Oklahoma tornadoes: May 31 tornado panic led people to flee cars for the homes of strangers

Oklahoma County District Attorney David Prater said breaking into a home may not be illegal if fleeing danger, but he advised against it.
by Nolan Clay Modified: June 15, 2013 at 11:43 pm •  Published: June 16, 2013

As tornadoes danced around one south Oklahoma City neighborhood May 31, people stuck in a traffic jam fled their cars for the only shelter they could find — the homes of strangers.

“I've never seen nothing like it,” said Delton Allen, who watched the chaos after coming up from a neighbor's full basement.

“They had no place to go. The streets were blocked. The limbs were already flying out of the trees, and one had crashed across a car,” Allen, 69, recalled last week. “People were just scrambling back and forth across the street. I could just see the panic. … It was hailing and the wind was tearing things up.”

Allen and his wife live in a well-kept house along a four-block stretch of SW 72 between Blackwelder Avenue and Douglas Place.

He returned to his home May 31 to find his solid wood front door kicked off its hinges. Nothing was missing.

“We found nothing even moved or anything,” he said.

Extreme, unusual fear

Allen's experience is another example of the extreme and unusual fear several Oklahomans felt when major storms developed May 31, so soon after an EF5 tornado devastated Moore and south Oklahoma City.

Some fleeing the tornadoes May 31 took shelter in drainage tunnels. For 12 people, that was a fatal mistake. Others became stuck in their cars on the interstates, one of the worst places to be when a tornado strikes. Some drove the wrong way on the roads to escape.

Normally, breaking into a home is at least a misdemeanor crime. Prosecutors said Friday it may not be illegal if someone is escaping a tornado.

“It depends on the facts,” Oklahoma County District Attorney David Prater said. “Certainly, you would have to consider the fact that the people who broke into these homes were under duress and under the belief of imminent death if they had not taken the action they did.”

Prater advised against it, though. “Well, of course not, because the homeowner doesn't know what your intent is,” he said.

No charges filed

Prosecutors in Cleveland County have faced the issue already. No charges were filed against people who broke into a business May 31, Cleveland County District Attorney Greg Mashburn said.

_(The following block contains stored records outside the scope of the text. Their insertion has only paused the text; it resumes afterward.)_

Lemma two_reached : reached two.
Proof. apply (guarded_reached two_labels nobody); [apply reached_start|vm_compute; reflexivity]. Qed.

(** The listener, past its test when the flag was set, goes on safely. *)
Lemma condition_notifiers_safe_witness :
  calls two !! 1%nat = Some (1%nat, ListenSeq 10000) ∧ calls two !! 2%nat = Some (0%nat, ShutdownReset) ∧
  ∃ w', step (LAccess 1) two = Ok w'.
Proof.
  split; [vm_compute; reflexivity|]. split; [vm_compute; reflexivity|].
  apply (proj2 (condition_notifiers_safe two two_reached)). apply allowedb_ok. vm_compute. reflexivity.
Defined.

(** A segment under the key that is smaller than an [Indicator] (made by a program
    whose key hashes to the same 32 bits) is opened as if it were one; the first
    notification writes behind its end. *)
Definition small : rings := {[7 := mkring 0 (replicate 16 ReadableInfo.ReadableInfo) []]}.
Theorem small_segment_unsafe :
  ∃ w, after [LNew second; LCall 0 0 (NotifyTest info7); LAccess 0; LAccess 0; LAccess 0] (mkmachine small [] ∅) = Ok w ∧
    (∃ s, notifiers w !! 0%nat = Some s ∧ is_shutdown_ s = false) ∧ step (LAccess 0) w = Undefined.
Proof.
  eexists. split; [vm_compute; reflexivity|]. split; [eexists; split; reflexivity|]. vm_compute. reflexivity.
Qed.

(** A [Notify] that is held up for the 100 ms between its test and its first access
    goes through a pointer that [Shutdown] has cleared. *)
Theorem late_reset_unsafe :
  ∃ w, after [LNew first; LCall 0 0 (NotifyTest info7); LAccess 0; LCall 1 0 ShutdownFlag; LAccess 1; LAccess 1] nobody = Ok w ∧
    step (LAccess 0) w = Undefined.
Proof. eexists. split; [vm_compute; reflexivity|]. vm_compute. reflexivity. Qed.

(** A listener that finds the record at the third look. *)
Lemma listen_rounds_witness :
  Listen 1 (λ k, Some (if (k <? 2)%nat then rings_ (run_to [LNew first; LNew second]) else rings_ two)) (mk (At 7) (Some 7) 0 false) =
  Ok (Some info7, mk (At 7) (Some 7) 1 false).
Proof. rewrite listen_rounds by (cbn; lia || done). vm_compute. reflexivity. Defined.
End ConditionLife.

(** ** Datagrams *)
Module MulticastNotifier.

(** [sockaddr_in]; cleared, it is [None].  [INADDR_ANY] is no address. *)
Record sockaddr := mkaddr { sin_addr : option string; sin_port : Z }.

(** The answers of [socket] for both ends, and whether [fcntl], [setsockopt]
    (address reuse), [bind] and [setsockopt] (loop back, membership) succeed. *)
Record answers := mkans {
  a_notify : option Z; a_listen : option Z;
  a_nonblock : bool; a_reuse : bool; a_bind : bool; a_loop : bool; a_member : bool;
}.

(** [fds]: the descriptors of the process. *)
Record t := mk {
  notify_fd_ : Z;
  notify_addr_ : option sockaddr;
  listen_fd_ : Z;
  listen_addr_ : option sockaddr;
  is_shutdown_ : bool;
  fds : gset Z;
}.

(** The group of the configuration, or the default; a port has 16 bits. *)
Definition locator (conf : option (string * Z)) : string * Z :=
  match conf with Some (ip, port) => (ip, port mod 2 ^ 16) | None => ("239.255.0.100"%string, 8888) end.

(** [Init]: it gives up at the first call that fails. *)
Definition Init (conf : option (string * Z)) (a : answers) (s : t) : bool * t :=
  let '(ip, port) := locator conf in
  match a_notify a with
  | None => (false, mk (-1) (notify_addr_ s) (listen_fd_ s) (listen_addr_ s) (is_shutdown_ s) (fds s))
  | Some nfd =>
      let naddr := Some (mkaddr (Some ip) port) in
      match a_listen a with
      | None => (false, mk nfd naddr (-1) (listen_addr_ s) (is_shutdown_ s) ({[nfd]} ∪ fds s))
      | Some lfd =>
          let open laddr := mk nfd naddr lfd laddr (is_shutdown_ s) ({[lfd]} ∪ ({[nfd]} ∪ fds s)) in
          if negb (a_nonblock a) then (false, open (listen_addr_ s))
          else (a_reuse a && a_bind a && a_loop a && a_member a, open (Some (mkaddr None port)))
      end
  end.

(** Descriptors that are there are closed. *)
Definition close (fd : Z) (open : gset Z) : gset Z := if fd =? -1 then open else open ∖ {[fd]}.

Definition Shutdown (s : t) : t :=
  if is_shutdown_ s then s
  else mk (-1) None (-1) None true (close (listen_fd_ s) (close (notify_fd_ s) (fds s))).

Definition MulticastNotifier (conf : option (string * Z)) (a : answers) (open : gset Z) : t :=
  let '(ok, s) := Init conf a (mk (-1) None (-1) None false open) in if ok then s else Shutdown s.

(** The network: the datagrams sent, with their destinations, and what [sendto]
    answers. *)
Record network := mknet { sent : list (list Z * option sockaddr); nbytes : Z }.

Definition Notify (info : ReadableInfo.t) (n : network) (s : t) : outcome (bool * network) :=
  if is_shutdown_ s then Ok (false, n)
  else Ok (0 <? nbytes n, mknet (sent n ++ [(ReadableInfo.SerializeTo info, notify_addr_ s)]) (nbytes n)).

“They were going to pay back for the damage to the door they went in. … They didn't think they could get out of the way so they were seeking shelter and went into a business. They didn't take anything,” he said. “They self reported. … They stuck around after the storms.”


by Nolan Clay
Sr. Reporter
Nolan Clay was born in Oklahoma and has worked as a reporter for The Oklahoman since 1985. He covered the Oklahoma City bombing trials and witnessed bomber Tim McVeigh's execution. His investigative reports have brought down public officials,...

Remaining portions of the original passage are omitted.